Forum Moderators: phranque

Message Too Old, No Replies

Redirecting bad urls to the homepage

using mod_rewrite and php

         

AnonyMouse

3:02 pm on Apr 8, 2005 (gmt 0)

10+ Year Member



I'm using mod_rewrite and php on my site, with the php parsing urls. Works great for valid urls (i.e. urls for which I have corresponding data) but for invalid urls (e.g. generated crappy spiders or user entry)it results in errors all over the page.

What I would like to do, in the case of an invalid url, is:
1. Return a 404 status e.g. header("HTTP/1.0 404 Not Found");
2. Redirect the browser to the homepage
3. Stop any futher processing!

My understanding is that I can send a header("Location: [example.com...] but this results in a 302 status. I'm fairly sure I don't want a 302 status (or a 301 for that matter), as the page being requested never existed - so it should be a 404 error. I'm also a little wary of Google then seeing my homepage content under multiple pages and getting hit for duplicate content!

Any tips on how to redirect but keep the 404 status, or whether I should just use a 301?

TheDoctor

3:18 pm on Apr 8, 2005 (gmt 0)

WebmasterWorld Senior Member 10+ Year Member



Don't redirect if the URL doesn't exist. People will think they've made a mistake, or you've made an error, and keep trying to reinput the original URL. When they accept they can't get there, they'll go away in frustration.

Better to have a custom 404 page that

  1. explains that the URL doesn't exist
  2. displays the site map so that the visistor can find out where they ought to go to find their information (preferably in one click)

AnonyMouse

4:02 pm on Apr 8, 2005 (gmt 0)

10+ Year Member



Good point!

Okay, in which case, how do I redirect the browser to this custom 404 page? For some reason, just using

header("HTTP/1.0 404 Not Found");

doesn't seem to actually send the browser to any 404 page at the moment!

I'd also better check if I can have a custom 404 page...though I guess if I can redirect, then it can be to a page of my own choosing?

TheDoctor

9:34 am on Apr 9, 2005 (gmt 0)

WebmasterWorld Senior Member 10+ Year Member



You need to have the following in your .htaccess file:


ErrorDocument 404 http://www.example.com/errorpages/404.html

The URL should be the URL of your 404 error page. Make sure you think seriously about the design of this page. From what you say, it could be important to you.

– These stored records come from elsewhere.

(** * A shallow embedding of the JavaScript parser of package [js]

    The development follows the Go sources: [js/util.go] (literal
    predicates on byte slices) and the recursive-descent parser
    ([Parse], [parseStmt], [parseExpression], ...).  Go byte slices are
    [string]s, Go [int]s are [Z] or [nat] indices, the parser state is a
    record threaded through a small state monad, and the mutually
    recursive parse functions are tied together by a fuel-indexed knot. *)

From Stdlib Require Import String Ascii List ZArith Bool Arith Lia.
Import ListNotations.

Set Implicit Arguments.
Local Open Scope string_scope.
Local Open Scope bool_scope.
Local Open Scope nat_scope.

(* ================================================================== *)
(** ** js/util.go *)
(* ================================================================== *)

Module Util.

(** [b[i]] for an index in range. *)
Definition byteAt (b : string) (i : nat) : option ascii := String.get i b.

(** ['0' <= c && c <= '9'] *)
Definition isDigit (c : ascii) : bool :=
  (nat_of_ascii "0"%char <=? nat_of_ascii c)%nat &&
  (nat_of_ascii c <=? nat_of_ascii "9"%char)%nat.

(** [for i < len(b) && '0' <= b[i] && b[i] <= '9' { i++ }]; the loop runs
    at most [len(b) - i] times, which is the fuel it is given. *)
Fixpoint digitsLoop (fuel : nat) (b : string) (i : nat) : nat :=
  match fuel with
  | O => i
  | S fuel' =>
      if i <? String.length b then
        match byteAt b i with
        | Some c => if isDigit c then digitsLoop fuel' b (S i) else i
        | None => i
        end
      else i
  end.

Definition isDot (c : ascii) : bool := Ascii.eqb c "."%char.

(** [func AsDecimalLiteral(b []byte) bool] *)
Definition AsDecimalLiteral (b : string) : bool :=
  match byteAt b 0 with
  | None => false                                   (* len(b) == 0 *)
  | Some b0 =>
      if negb (isDigit b0) && negb (isDot b0) then false
      else
        let i := 1 in
        let i := if negb (isDot b0)
                 then digitsLoop (String.length b - i) b i else i in
        let i := if (i <? String.length b) &&
                    match byteAt b i with Some c => isDot c | None => false end
                 then digitsLoop (String.length b - S i) b (S i)
                 else i in
        i =? String.length b
  end.

(** The loop of [AsIdentifierName],
    [for i < len(b) { if identifierTable[b[i]] { i++ } else { return false } }],
    with the fuel [len(b) - i]; it answers what the function returns. *)
Fixpoint identifierLoop (identifierTable : ascii -> bool) (fuel : nat)
    (b : string) (i : nat) : bool :=
  match fuel with
  | O => true
  | S fuel' =>
      if i <? String.length b then
        match byteAt b i with
        | Some c =>
            if identifierTable c then identifierLoop identifierTable fuel' b (S i)
            else false
        | None => true
        end
      else true
  end.

(** [func AsIdentifierName(b []byte) bool].  The lookup tables
    [identifierStartTable] and [identifierTable], indexed by a byte, belong
    to the lexer; they are arguments here. *)
Definition AsIdentifierName (identifierStartTable identifierTable : ascii -> bool)
    (b : string) : bool :=
  match byteAt b 0 with
  | None => false                                   (* len(b) == 0 *)
  | Some b0 =>
      if negb (identifierStartTable b0) then false
      else identifierLoop identifierTable (String.length b - 1) b 1
  end.

(** Every byte of [s] is a decimal digit. *)
Definition allDigits (s : string) : bool :=
  forallb isDigit (list_ascii_of_string s).

End Util.
(** Member by member; the members that agree on the nose are dismissed. *)
Ltac scene_eq := apply scene_eq_intro; scene_simpl; try reflexivity.

Section Monad.
Context `{ML : MathLib} `{CB : CullingBuckets}.

(** ** Reasoning about the monad *)

Lemma bind_Ok {A B} (c : M A) (k : A → M B) s b s2 :
  bind c k s = Ok b s2 ↔ ∃ a s1, c s = Ok a s1 ∧ k a s1 = Ok b s2.
Proof.
  unfold bind. split.
  - destruct (c s) as [a s1|f]; [eauto | discriminate].
  - intros (a & s1 & -> & Hk). exact Hk.
Qed.

Lemma bind_Fail {A B} (c : M A) (k : A → M B) s f :
  bind c k s = Fail f ↔ c s = Fail f ∨ ∃ a s1, c s = Ok a s1 ∧ k a s1 = Fail f.
Proof.
  unfold bind. split.
  - destruct (c s) as [a s1|f']; [eauto | intros [= ->]; by left].
  - intros [-> | (a & s1 & -> & Hk)]; done.
Qed.

Lemma for_each_app {A} (l1 l2 : list A) (body : A → M unit) s :
  for_each (l1 ++ l2) body s = (for_each l1 body ;; for_each l2 body) s.
Proof.
  revert s. induction l1 as [|x l1 IH]; intros s; simpl; unfold bind; simpl.
  - done.
  - destruct (body x s) as [[] s1|f]; [|done].
    rewrite IH. done.
Qed.

Lemma succeeds_Ok (c : M unit) s :
  succeeds c s = true → c s = Ok tt (scene_after c s).
Proof. unfold succeeds, scene_after. by destruct (c s) as [[] s'|f]. Qed.

Lemma succeeds_Ok_value {A} (c : M A) s :
  succeeds c s = true → ∃ a, c s = Ok a (scene_after c s).
Proof. unfold succeeds, scene_after. destruct (c s) as [a s'|f]; [eauto | done]. Qed.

You should probably also have the following in your .htaccess file, in order to catch other standard erors:


ErrorDocument 401 http://www.example.com/errorpages/401.html
ErrorDocument 403 http://www.example.com/errorpages/403.html
ErrorDocument 500 http://www.example.com/errorpages/500.html

AnonyMouse

1:46 pm on Apr 9, 2005 (gmt 0)

10+ Year Member



Thanks Doc (sorry, had to say that!), I'll give that a try, sounds like the solution I'm looking for. Yes, the error page certainly needs thought - most likely a search page plus a "page not found" message. Thx again.

AnonyMouse

10:59 am on Apr 11, 2005 (gmt 0)

10+ Year Member



Hmmm, still haven't cracked this - how can I force the server to throw a 404 error? At the moment, the logic is:

if $path exists
then generate page
else throw 404 error

However, using the php heder function - header("http/1.0 404 Not Found") - for that last part doesn't appear to force a 404 error.

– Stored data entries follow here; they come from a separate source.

(** [mstep] runs a computation whose next call has a known result. *)
Ltac mstep := munfold; simpl in *; simplify_eq/=.

(** [walk_tac bind leaf] walks a computation built from calls, binds, [let]s
    and tests: [bind] splits a bind into the first computation and what
    follows it, [leaf] closes a call or a return, and the tests are split
    into their cases. *)
Ltac walk_tac bind leaf :=
  repeat first
    [ bind; [|intros ?]
    | leaf
    | progress cbv zeta
    | case_match
    | case_decide ].

Create HintDb forth discriminated.
Create Rewrite HintDb forth.

(** ** Monad laws (pointwise) *)

Lemma M_left_id {S A B} (a : A) (f : A → M S B) : mret a ≫= f ≡ f a.
Proof. by intros s. Qed.

Lemma M_right_id {S A} (m : M S A) : m ≫= mret ≡ m.
Proof. intros s. munfold. by destruct (m s) as [s' [a|p]]. Qed.

Lemma M_right_id_tt {S} (m : M S unit) : (m;; mret tt) ≡ m.
Proof. intros s. munfold. by destruct (m s) as [s' [[]|p]]. Qed.

Lemma M_assoc {S A B C} (m : M S A) (f : A → M S B) (g : B → M S C) :
  (m ≫= f) ≫= g ≡ m ≫= (λ a, f a ≫= g).
Proof. intros s. munfold. by destruct (m s) as [s' [a|p]]. Qed.

Lemma M_panic_bind {S A B} (p : panic) (f : A → M S B) : Mpanic p ≫= f ≡ Mpanic p.
Proof. by intros s. Qed.

(** ** Strings as byte sequences

    A Go [string] is a sequence of bytes; it is modelled by [string], a list
    of [ascii] (8-bit) characters.  [s +:+ t] is Go's [s + t]. *)

Definition byte_val (c : ascii) : Z := Z.of_N (Ascii.N_of_ascii c).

Reading the php site on this topic, it might be interpreted as saying that this directive would appear *ON* the 404 page to indicate that it is the 404 error page, rather than being used to force a 404 error in the first place. But that interpretion is open to question, I'm not clear...

So, I'm back to the original question - how do I force a 404 error, using php?!?

AnonyMouse

11:34 am on Apr 11, 2005 (gmt 0)

10+ Year Member



Thought I'd better reply to my own post, having found the answer!

By using PHP to send the header, I'm in fact bypassing Apache, which means I have to generate the page within the php itself. I.e.

if $path exists
then generate page
else generate 404 errorpage

Using the header() function to signal to indicate that it is a 404 page, of course!